Earning money with money via interest is against individuals and society even though some people may like it. Moreover, in the long run, because interest turns the labor-capital relationships in a society upside down, it ends up turning against the people who feed on interest.

In the Noble Quran, it is announced that Allah and His Messenger declared war on those who are busy with interest.[1] In another noble verse it is stated that:

“Those who devour usury will not stand except as stand one whom the Evil one by his touch has driven to madness.” (Al-Baqara (The Cow), 2:275)

Thus, in the sight of our Master the Prophet, the most evil of earnings is the one obtained via interest.[2] To protect his nation from this grave sin, the Messenger of Allah (blessings and peace be upon him) cursed all who take interest or cause people to take interest, the officers who conduct transactions with interest, and the witnesses of such contracts. He stated that in terms of sinning they are all at the same level.[3]

Our Master the Prophet’s cursing of all who helps interest is for the purpose of expressing in the clearest fashion that in Islamic society there is no place for interest whatsoever and that no one must even come close to it, thus closing shut all the avenues of evil and mischief.

Interest is a sin that is prohibited in all religions. This is because its harm is obvious. In the Noble Verse, it is stated that interest had been prohibited to Jews as well.[4]

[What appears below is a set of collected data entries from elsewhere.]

Definition set_buttons (b : Buttons) (w : Window) : Window :=
  {| running := running w; engine := engine w; beam_visible := beam_visible w;
     controls := controls w; buttons := b;
     show_presets := show_presets w; preset_buttons := preset_buttons w;
     active_preset := active_preset w |}.

Definition set_show_presets (b : bool) (w : Window) : Window :=
  {| running := running w; engine := engine w; beam_visible := beam_visible w;
     controls := controls w; buttons := buttons w;
     show_presets := b; preset_buttons := preset_buttons w;
     active_preset := active_preset w |}.

Definition set_preset_buttons (l : list (Button * Preset)) (w : Window) : Window :=
  {| running := running w; engine := engine w; beam_visible := beam_visible w;
     controls := controls w; buttons := buttons w;
     show_presets := show_presets w; preset_buttons := l;
     active_preset := active_preset w |}.

Definition set_active_preset (p : option Preset) (w : Window) : Window :=
  {| running := running w; engine := engine w; beam_visible := beam_visible w;
     controls := controls w; buttons := buttons w;
     show_presets := show_presets w; preset_buttons := preset_buttons w;
     active_preset := p |}.

(** [CRTSimulation.__init__] with [setup_controls]. *)
Definition initial_window : Window := {|
  running := true;
  engine := init;
  beam_visible := true;
  controls := initial_controls;
  buttons := initial_buttons;
  show_presets := false;
  preset_buttons := [];
  active_preset := None
|}.
(** * HKO_HUB kernel: atoms, molecules and the core sweeps

    A shallow embedding of [src/CHOPSHOP/legacy_repos/HKO_HUB/HKO_HUB.js]
    (layers 0, 1 and 3, and the logger of layer 2) together with the
    properties its specification states about the event bus, the store,
    the module state machine, the pipeline and the core registry, and
    further properties of the same functions read off the code.

    Conventions.
    - A JavaScript function value is identified by a natural number
      ([fn]); what a call of it does is looked up in a table that the
      definitions take as a parameter, so that [indexOf] can compare
      function identities while handlers still act on the very array
      they are stored in.
    - A thrown value is an [Error] object; an [async] function that
      throws is a rejected promise, and [await] re-raises it, so both
      are the [Thrown] outcome of a computation.
    - A computation is a function from the mutable world it closes over
      to its outcome, the new world, and the list of observations it
      produced (calls of user functions, emissions, log lines).
    - A callback acts on the bus it is subscribed to, or on resources
      outside the kernel; it does not call back into the store, module
      or pipeline that is running it.
    - The values held by a cell or a store are immutable: a caller that
      changes in place an object it got from [read()] or [get()], as
      [Module_State.update] does, is outside the embedding. *)

From Stdlib Require Import List String Ascii ZArith NArith Arith Bool Lia.
From Stdlib Require Import Permutation Sorted.
Import ListNotations.
Open Scope string_scope.
Open Scope list_scope.

Set Implicit Arguments.

(* ------------------------------------------------------------------ *)
(** ** Outcomes and effectful computations *)

Record JsError : Type := Error { message : string }.

Inductive outcome (A : Type) : Type :=
| Returned (a : A)
| Thrown (e : JsError).
Arguments Returned {A} a.
Arguments Thrown {A} e.

Record result (W O A : Type) : Type := Result {
  value : outcome A;
  world : W;
  trace : list O
}.
Arguments Result {W O A} value world trace.

Definition Eff (W O A : Type) : Type := W -> result W O A.

Module EffOps.

Definition ret {W O A} (a : A) : Eff W O A :=
  fun w => Result (Returned a) w [].

Definition throw {W O A} (e : JsError) : Eff W O A :=
  fun w => Result (Thrown e) w [].

Definition bind {W O A B} (m : Eff W O A) (k : A -> Eff W O B) : Eff W O B :=
  fun w =>
    let r := m w in
    match value r with
    | Returned a =>
        let r' := k a (world r) in
        Result (value r') (world r') (trace r ++ trace r')
    | Thrown e => Result (Thrown e) (world r) (trace r)
    end.

(** [try { m } catch (e) { h e }] *)
Definition try_catch {W O A} (m : Eff W O A) (h : JsError -> Eff W O A)
  : Eff W O A :=
  fun w =>
    let r := m w in
    match value r with
    | Returned _ => r
    | Thrown e =>
        let r' := h e (world r) in
        Result (value r') (world r') (trace r ++ trace r')
    end.

Definition tell {W O} (o : O) : Eff W O unit :=
  fun w => Result (Returned tt) w [o].

Definition gets {W O A} (f : W -> A) : Eff W O A :=
  fun w => Result (Returned (f w)) w [].

Definition modify {W O} (f : W -> W) : Eff W O unit :=
  fun w => Result (Returned tt) (f w) [].

(** Run a computation on a component of the world, relabelling what
    it reports. *)
Definition zoom {W V O P A} (proj : W -> V) (upd : V -> W -> W)
    (lbl : P -> O) (m : Eff V P A) : Eff W O A :=
  fun w =>
    let r := m (proj w) in
    Result (value r) (upd (world r) w) (map lbl (trace r)).

(** Await a value that is already settled. *)
Definition settle {W O A} (o : outcome A) : Eff W O A :=
  fun w => Result o w [].

End EffOps.
Import EffOps.

Declare Scope eff_scope.
Delimit Scope eff_scope with eff.
Notation "x <- m ;; k" := (bind m (fun x => k))
  (at level 100, m at next level, right associativity) : eff_scope.
Notation "m ;; k" := (bind m (fun _ => k))
  (at level 100, right associativity) : eff_scope.
Open Scope eff_scope.

(* ------------------------------------------------------------------ *)
(** ** JavaScript arrays as lists *)

Module JsArray.
Section Ops.
Context {T : Type}.

Definition remove_at (k : nat) (l : list T) : list T :=
  firstn k l ++ skipn (S k) l.

(** [l.splice(start, 1)]: a negative [start] counts from the end
    (and is clamped at 0), a [start] past the end removes nothing. *)
Definition splice1 (start : Z) (l : list T) : list T :=
  let len := Z.of_nat (List.length l) in
  let k := if (start <? 0)%Z then Z.max (len + start) 0 else Z.min start len in
  remove_at (Z.to_nat k) l.

(** [l.pop()] *)
Definition pop (l : list T) : list T := removelast l.

(** [l.push(x)] *)
Definition push (x : T) (l : list T) : list T := l ++ [x].

Variable eqb : T -> T -> bool.

(** [l.indexOf(x)], -1 when [x] is not an element. *)
Fixpoint indexOf_from (i : Z) (x : T) (l : list T) : Z :=
  match l with
  | [] => (-1)%Z
  | y :: l' => if eqb y x then i else indexOf_from (i + 1)%Z x l'
  end.

Definition indexOf (x : T) (l : list T) : Z := indexOf_from 0%Z x l.
End Ops.
End JsArray.

(* ------------------------------------------------------------------ *)
(** ** Layer 0: atoms *)

(** *** [Atom_State] *)

Record Cell (T : Type) : Type := MkCell { initial : T; v : T }.

Module State.
Section Ops.
Context {T O : Type}.
Definition Atom_State (init : T) : Cell T := MkCell init init.
Definition read : Eff (Cell T) O T := gets (@v T).
Definition write (x : T) : Eff (Cell T) O T :=
  modify (fun c => MkCell (initial c) x) ;; ret x.
Definition reset : Eff (Cell T) O T :=
  modify (fun c => MkCell (initial c) (initial c)) ;; gets (@v T).
End Ops.
End State.

(** *** [Atom_Event] *)

(** Identity of a JavaScript function value. *)
Definition fn : Type := nat.

(** What [ls] holds: [on(f)] pushes [f] itself, [once(f)] pushes a
    fresh closure [(d) => (f(d), off())] around [f]. *)
Inductive listener : Type :=
| Plain (f : fn)
| OnceWrapper (f : fn).

(** [a === b], asked by [indexOf] with a user function for [b]: a
    wrapper made by [once] is a closure of its own and equals none. *)
Definition listener_eqb (a b : listener) : bool :=
  match a, b with
  | Plain f, Plain g => Nat.eqb f g
  | _, _ => false
  end.

Definition target (l : listener) : fn :=
  match l with Plain f | OnceWrapper f => f end.

Definition Bus : Type := list listener.

Inductive obs (D : Type) : Type :=
| Emitted (d : D)            (* [emit(d)] was entered *)
| Invoked (f : fn) (d : D).  (* the user function [f] was applied to [d] *)
Arguments Emitted {D} d.
Arguments Invoked {D} f d.

Definition invocations {D} (t : list (obs D)) : list (fn * D) :=
  flat_map (fun o => match o with Invoked f d => [(f, d)] | Emitted _ => [] end) t.

Definition emissions {D} (t : list (obs D)) : list D :=
  flat_map (fun o => match o with Emitted d => [d] | Invoked _ _ => [] end) t.

(** The body of a user function subscribed to a bus: applied to a
    payload it may throw, and it may use the bus it sits on. *)
Definition handler (D : Type) : Type := D -> Bus -> outcome unit * Bus.

Module Event.
Section Ops.
Context {D : Type}.
Variable code : fn -> handler D.

Definition Atom_Event : Bus := [].

(** The closure [() => ls.splice(ls.indexOf(f), 1)] returned by [on(f)]. *)
Definition unsubscribe (f : fn) (ls : Bus) : Bus :=
  JsArray.splice1 (JsArray.indexOf listener_eqb (Plain f) ls) ls.

(** The closure [() => ls.pop()] that [once] binds to [off]. *)
Definition off (ls : Bus) : Bus := JsArray.pop ls.

Definition on (f : fn) : Eff Bus (obs D) (Bus -> Bus) :=
  modify (JsArray.push (Plain f)) ;; ret (unsubscribe f).

Definition once (f : fn) : Eff Bus (obs D) (Bus -> Bus) :=
  modify (JsArray.push (OnceWrapper f)) ;; ret off.

Definition clear : Eff Bus (obs D) unit := modify (fun _ => []).

Definition apply_fn (f : fn) (d : D) : Eff Bus (obs D) unit :=
  fun ls => let (o, ls') := code f d ls in Result o ls' [Invoked f d].

Definition call (l : listener) (d : D) : Eff Bus (obs D) unit :=
  match l with
  | Plain f => apply_fn f d
  | OnceWrapper f => apply_fn f d ;; modify off
  end.

(** [ls.forEach(f => f(d))]: the length is read once, the elements
    are read from the live array, an index that is no longer present
    is skipped. [n] indices remain, the next one is [k]. *)
Fixpoint forEach_from (n k : nat) (d : D) : Eff Bus (obs D) unit :=
  match n with
  | O => ret tt
  | S n' => fun ls =>
      match nth_error ls k with
      | Some l => (call l d ;; forEach_from n' (S k) d) ls
      | None => forEach_from n' (S k) d ls
      end
  end.

Definition emit (d : D) : Eff Bus (obs D) unit :=
  tell (Emitted d) ;; (fun ls => forEach_from (List.length ls) 0 d ls).
End Ops.
End Event.

(** *** [Atom_Lifecycle] *)

Module Lifecycle.

Inductive phase : Type := Init | Start | Stop | Destroy.

Definition phase_name (ph : phase) : string :=
  match ph with
  | Init => "init" | Start => "start" | Stop => "stop" | Destroy => "destroy"
  end.

(** [h = { init: [], start: [], stop: [], destroy: [] }] *)
Record table : Type := MkTable {
  h_init : list fn; h_start : list fn; h_stop : list fn; h_destroy : list fn
}.

Definition Atom_Lifecycle : table := MkTable [] [] [] [].

Definition h (t : table) (ph : phase) : list fn :=
  match ph with
  | Init => h_init t | Start => h_start t
  | Stop => h_stop t | Destroy => h_destroy t
  end.

Inductive ran : Type := Ran (ph : phase) (f : fn).

Section Ops.
(** A hook takes no argument and works on resources outside the
    kernel; the kernel sees only whether it returns or throws. *)
Variable hook : fn -> outcome unit.
(* ===== verification/Stream.v ===== *)
(** Byte streams (src/cas/backend/stream.go, src/cas/backend/context.go,
    src/cas/readclose.go): readers as the runs of bytes their successive Reads
    return, the [io] functions over them, the context-checked reads and writes
    every backend performs, and the read-then-close rule. *)

From S2P Require Import Prelude.

(** ** Readers

    [rd_chunks] are the runs of bytes the stream delivers, [rd_tail] the error
    every Read after them returns ([io.EOF] for a stream that ends cleanly). A
    nil reader behaves as the empty stream. *)
Record Reader := mkReader { rd_chunks : list bytes; rd_tail : error }.

Definition rd_data (r : Reader) : bytes := concat (rd_chunks r).
(** [bytes.NewReader(data)]: one run, and none when there is no data. *)
Definition bytesReader (data : bytes) : Reader :=
  mkReader (match data with [] => [] | _ => [data] end) EOF.

(** One [Read] with a buffer of [n] bytes: a run longer than the buffer is split. *)
Definition readOnce (n : nat) (r : Reader) : bytes * option error * Reader :=
  match rd_chunks r with
  | [] => ([], Some (rd_tail r), r)
  | x :: cs =>
    if (length x <=? n)%nat then (x, None, mkReader cs (rd_tail r))
    else (take n x, None, mkReader (drop n x :: cs) (rd_tail r))
  end.

(** The [ctx.Err()] check a Read makes first, when it goes through a ContextReader. *)
Definition chk (checked : bool) (c : ctx) : res unit * ctx :=
  if checked then
    match c with
    | [] => (Ok tt, [])
    | None :: c' => (Ok tt, c')
    | Some e :: c' => (Err (ctxDoneErr e), c')
    end
  else (Ok tt, c).

(** [ContextReader.Read]. *)
Definition ContextReader_Read (n : nat) (c : ctx) (r : Reader) : bytes * option error * ctx * Reader :=
  match chk true c with
  | (Err e, c') => ([], Some e, c', r)
  | (Ok _, c') => match readOnce n r with (b, e, r') => (b, e, c', r') end
  end.

(** [io.ReadFull] of [need] bytes, [got] being the bytes read before. *)
Definition shortErr (got : bytes) (e : error) : error :=
  if decide (got = []) then e else if decide (e = Sentinel EOF) then ErrUnexpectedEOF else e.

Fixpoint readFull_go (checked : bool) (cs : list bytes) (tail : error) (need : nat) (got : bytes) (c : ctx)
    : res bytes * ctx * Reader :=
  if Nat.eqb need 0 then (Ok got, c, mkReader cs tail)
  else match chk checked c with
       | (Err e, c') => (Err (shortErr got e), c', mkReader cs tail)
       | (Ok _, c') =>
         match cs with
         | [] => (Err (shortErr got tail), c', mkReader [] tail)
         | x :: cs' =>
           if (length x <=? need)%nat then readFull_go checked cs' tail (need - length x) (got ++ x) c'
           else (Ok (got ++ take need x), c', mkReader (drop need x :: cs') tail)
         end
       end.
(** [io.ReadFull(r, make([]byte, n))]. *)
Definition ReadFull (n : nat) : M Reader bytes := fun c r =>
  readFull_go false (rd_chunks r) (rd_tail r) n [] c.
(** [backend.ReadAll]: [io.ReadFull] through a ContextReader. *)
Definition BackendReadAll (n : nat) : M Reader bytes := fun c r =>
  readFull_go true (rd_chunks r) (rd_tail r) n [] c.

(** [io.ReadAll]. *)
Fixpoint readAll_go (checked : bool) (cs : list bytes) (tail : error) (got : bytes) (c : ctx)
    : res bytes * ctx * Reader :=
  match chk checked c with
  | (Err e, c') => (Err e, c', mkReader cs tail)
  | (Ok _, c') =>
    match cs with
    | [] => (if decide (tail = Sentinel EOF) then Ok got else Err tail, c', mkReader [] tail)
    | x :: cs' => readAll_go checked cs' tail (got ++ x) c'
    end
  end.
Definition ioReadAll (checked : bool) : M Reader bytes := fun c r =>
  readAll_go checked (rd_chunks r) (rd_tail r) [] c.

(** [io.ReadAll] over [io.LimitReader]: [outer] when the context check is made
    before the limit (a ContextReader around the LimitReader), otherwise after
    it (a LimitReader around the ContextReader). *)
Fixpoint readLimited_go (outer : bool) (limit : Z) (cs : list bytes) (tail : error) (got : bytes) (c : ctx)
    : res bytes * ctx * Reader :=
  match chk outer c with
  | (Err e, c') => (Err e, c', mkReader cs tail)
  | (Ok _, c') =>
    if limit <=? 0 then (Ok got, c', mkReader cs tail)
    else match chk (negb outer) c' with
         | (Err e, c'') => (Err e, c'', mkReader cs tail)
         | (Ok _, c'') =>
           match cs with
           | [] => (if decide (tail = Sentinel EOF) then Ok got else Err tail, c'', mkReader [] tail)
           | x :: cs' =>
             if blen x <=? limit then readLimited_go outer (limit - blen x) cs' tail (got ++ x) c''
             else
               let rest := mkReader (drop (Z.to_nat limit) x :: cs') tail in
               match chk outer c'' with
               | (Err e, c3) => (Err e, c3, rest)
               | (Ok _, c3) => (Ok (got ++ take (Z.to_nat limit) x), c3, rest)
               end
           end
         end
  end.
Definition readLimited (outer : bool) (limit : Z) : M Reader bytes := fun c r =>
  readLimited_go outer limit (rd_chunks r) (rd_tail r) [] c.

(** [backend.ReadPayload]: exactly [size] bytes, a short stream being
    [io.ErrUnexpectedEOF]. [size] is converted to an int64. *)
Definition ReadPayload (size : Z) : M Reader bytes :=
  data ← readLimited false (int64 size);
  if blen data =? size then mret data else throw ErrUnexpectedEOF.

(** [backend.ReadWhole]: one buffer of the hinted capacity, read to the end of
    the stream with one-byte probes when it is full; [grow] is the capacity
    [append] gives a full buffer of that length. *)
Definition maxPrealloc : Z := 67108864.

Section ReadWhole.
Variable grow : nat -> nat.

Fixpoint readWhole_go (fuel : nat) (cap : nat) (buf : bytes) (c : ctx) (r : Reader)
    : res bytes * ctx * Reader :=
  match fuel with
  | O => (Err (New "out of fuel"), c, r)
  | S fuel =>
    let size := if (length buf <? cap)%nat then (cap - length buf)%nat else 1%nat in
    match ContextReader_Read size c r with
    | (b, e, c', r') =>
      let buf' := buf ++ b in
      let cap' := if (length buf' <=? cap)%nat then cap else grow (length buf') in
      match e with
      | Some e => (if errIs e EOF then Ok buf' else Err e, c', r')
      | None => readWhole_go fuel cap' buf' c' r'
      end
    end
  end.
(* ===== verification/Envelope.v ===== *)
(** The envelope (src/cas/envelope.go): the self-describing frame every stored
    object has, its writer, its in-memory decoder and the bounded header reads
    over a stream. *)

From S2P Require Import Prelude Binary Stream.

(** ** The frame *)
Record Envelope := mkEnvelope { env_Type : bytes; env_Codec : bytes; env_Data : bytes }.

#[export] Instance Envelope_eq_dec : EqDecision Envelope.
Proof. solve_decision. Defined.

Definition envelopeVersion : byte := x02.
Definition envelopeVersionV1 : byte := x01.
Definition EnvelopeVersion : byte := envelopeVersion.

(** [strings.Contains(s, "@")]. *)
Definition containsAt (s : bytes) : bool := existsb (fun b => bool_decide (b = x40)) s.

Definition encodeEnvelope (codec typ payload : bytes) : bytes :=
  [envelopeVersion] ++
  PutUvarint (blen codec) ++ codec ++
  PutUvarint (blen typ) ++ typ ++
  PutUvarint (blen payload) ++ payload.

Definition EncodeEnvelope (codec typ payload : bytes) : res bytes :=
  if Nat.eqb (length typ) 0 then Err (Errorf "%w: empty type name" ErrUnknownType)
  else if negb (containsAt typ) then Err (Errorf "%w: type name %q is not versioned" ErrUnknownType)
  else Ok (encodeEnvelope codec typ payload).

(** An unversioned (legacy) type name reads as major version 1. *)
Definition versionedName (typeName : bytes) : bytes :=
  if containsAt typeName then typeName else typeName ++ str "@1".

(** The codec tag, the type name and the offset of the payload length. *)
Definition decodeEnvelopeHeader (data : bytes) : res (bytes * bytes * nat) :=
  match data with
  | [] => Err (Errorf "%w: truncated envelope version" ErrCorrupt)
  | version :: _ =>
    if negb (bool_decide (version = envelopeVersion)) && negb (bool_decide (version = envelopeVersionV1))
    then Err (Errorf "%w: unsupported envelope version %d" ErrCorrupt)
    else
      '(codec, off) ←
        (if bool_decide (version = envelopeVersion) then
           let '(codecLen, n) := Uvarint (drop 1 data) in
           if n <=? 0 then Err (Errorf "%w: truncated codec length" ErrCorrupt)
           else
             let off := (1 + Z.to_nat n)%nat in
             if blen data - Z.of_nat off <? codecLen
             then Err (Errorf "%w: object missing or oversized codec" ErrCorrupt)
             else Ok (take (Z.to_nat codecLen) (drop off data), (off + Z.to_nat codecLen)%nat)
         else Ok ([], 1%nat));
      let '(typeLen, n) := Uvarint (drop off data) in
      if n <=? 0 then Err (Errorf "%w: truncated type length" ErrCorrupt)
      else
        let off := (off + Z.to_nat n)%nat in
        if (typeLen =? 0) || (blen data - Z.of_nat off <? typeLen)
        then Err (Errorf "%w: object missing or oversized type" ErrCorrupt)
        else
          let typeName := take (Z.to_nat typeLen) (drop off data) in
          let off := (off + Z.to_nat typeLen)%nat in
          Ok (codec, versionedName typeName, off)
  end.

Definition decodeEnvelope (data : bytes) : res Envelope :=
  '(codec, typeName, off) ← decodeEnvelopeHeader data;
  let '(payloadLen, n) := Uvarint (drop off data) in
  if n <=? 0 then Err (Errorf "%w: truncated payload length" ErrCorrupt)
  else
    let off := (off + Z.to_nat n)%nat in
    if blen data - Z.of_nat off <? payloadLen
    then Err (Errorf "%w: payload length exceeds envelope size" ErrCorrupt)
    else Ok (mkEnvelope typeName codec (take (Z.to_nat payloadLen) (drop off data))).

Definition EnvelopeType (data : bytes) : res bytes :=
  '(_, typeName, _) ← decodeEnvelopeHeader data;
  Ok typeName.

Definition EnvelopeFromBytes (data : bytes) : res Envelope :=
  env ← decodeEnvelope data;
  Ok (mkEnvelope (env_Type env) (env_Codec env) (env_Data env)).

(** ** Header reads over a stream *)
Definition maxPeekNameLen : Z := 4096.
Definition headerPrefixLimit : Z := 2 * maxPeekNameLen.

It is wrong to think that an interest-free economy is impossible today. An interest-free economy is very well possible. Indeed, there are societies who accomplished this. Islam has strictly prohibited interest, but in turn it recommends working as partners and increasing capital by working with it. This is because this method is useful for everyone. In addition to this, Islam encouraged lending, as much as the means permit, for the sake of Allah (Qard Hasan), and it considers the loan given to those in difficulty as more virtuous than supererogatory charity. On the other hand, by ordering Zakat and supererogatory charity (sadaqah), Islam provides a complete economic stability and order to the society.



[1].     Al-Baqara (The Cow), 2: 278-279. The Messenger of Allah (blessings and peace be upon him) mentions one more thing that Allah declares war on, which is to show hostility do the friends of Allah. (Bukhari, Rikâk, 38) Apart from these no rebel or sinner has been threratened with this severly.

 

[2].     Ibn-i Abî Sheybe, Musannef, VII, 106/34552; Vâkıdî, III, 1016; ; Ibn-i Kathir, Bidâye, V, 13-14.

 

[3].     Muslim, Musâkât, 105-106. Also see Bukhari, Büyû’, 24, 25, 113; Abu Dawud, Büyû, 4/3333; Tirmizî, Büyû’, 2/1206; Ibn-i Mâce, Tijârât, 58.

 

[4].     An-Nisâ (Women), 4: 160-161.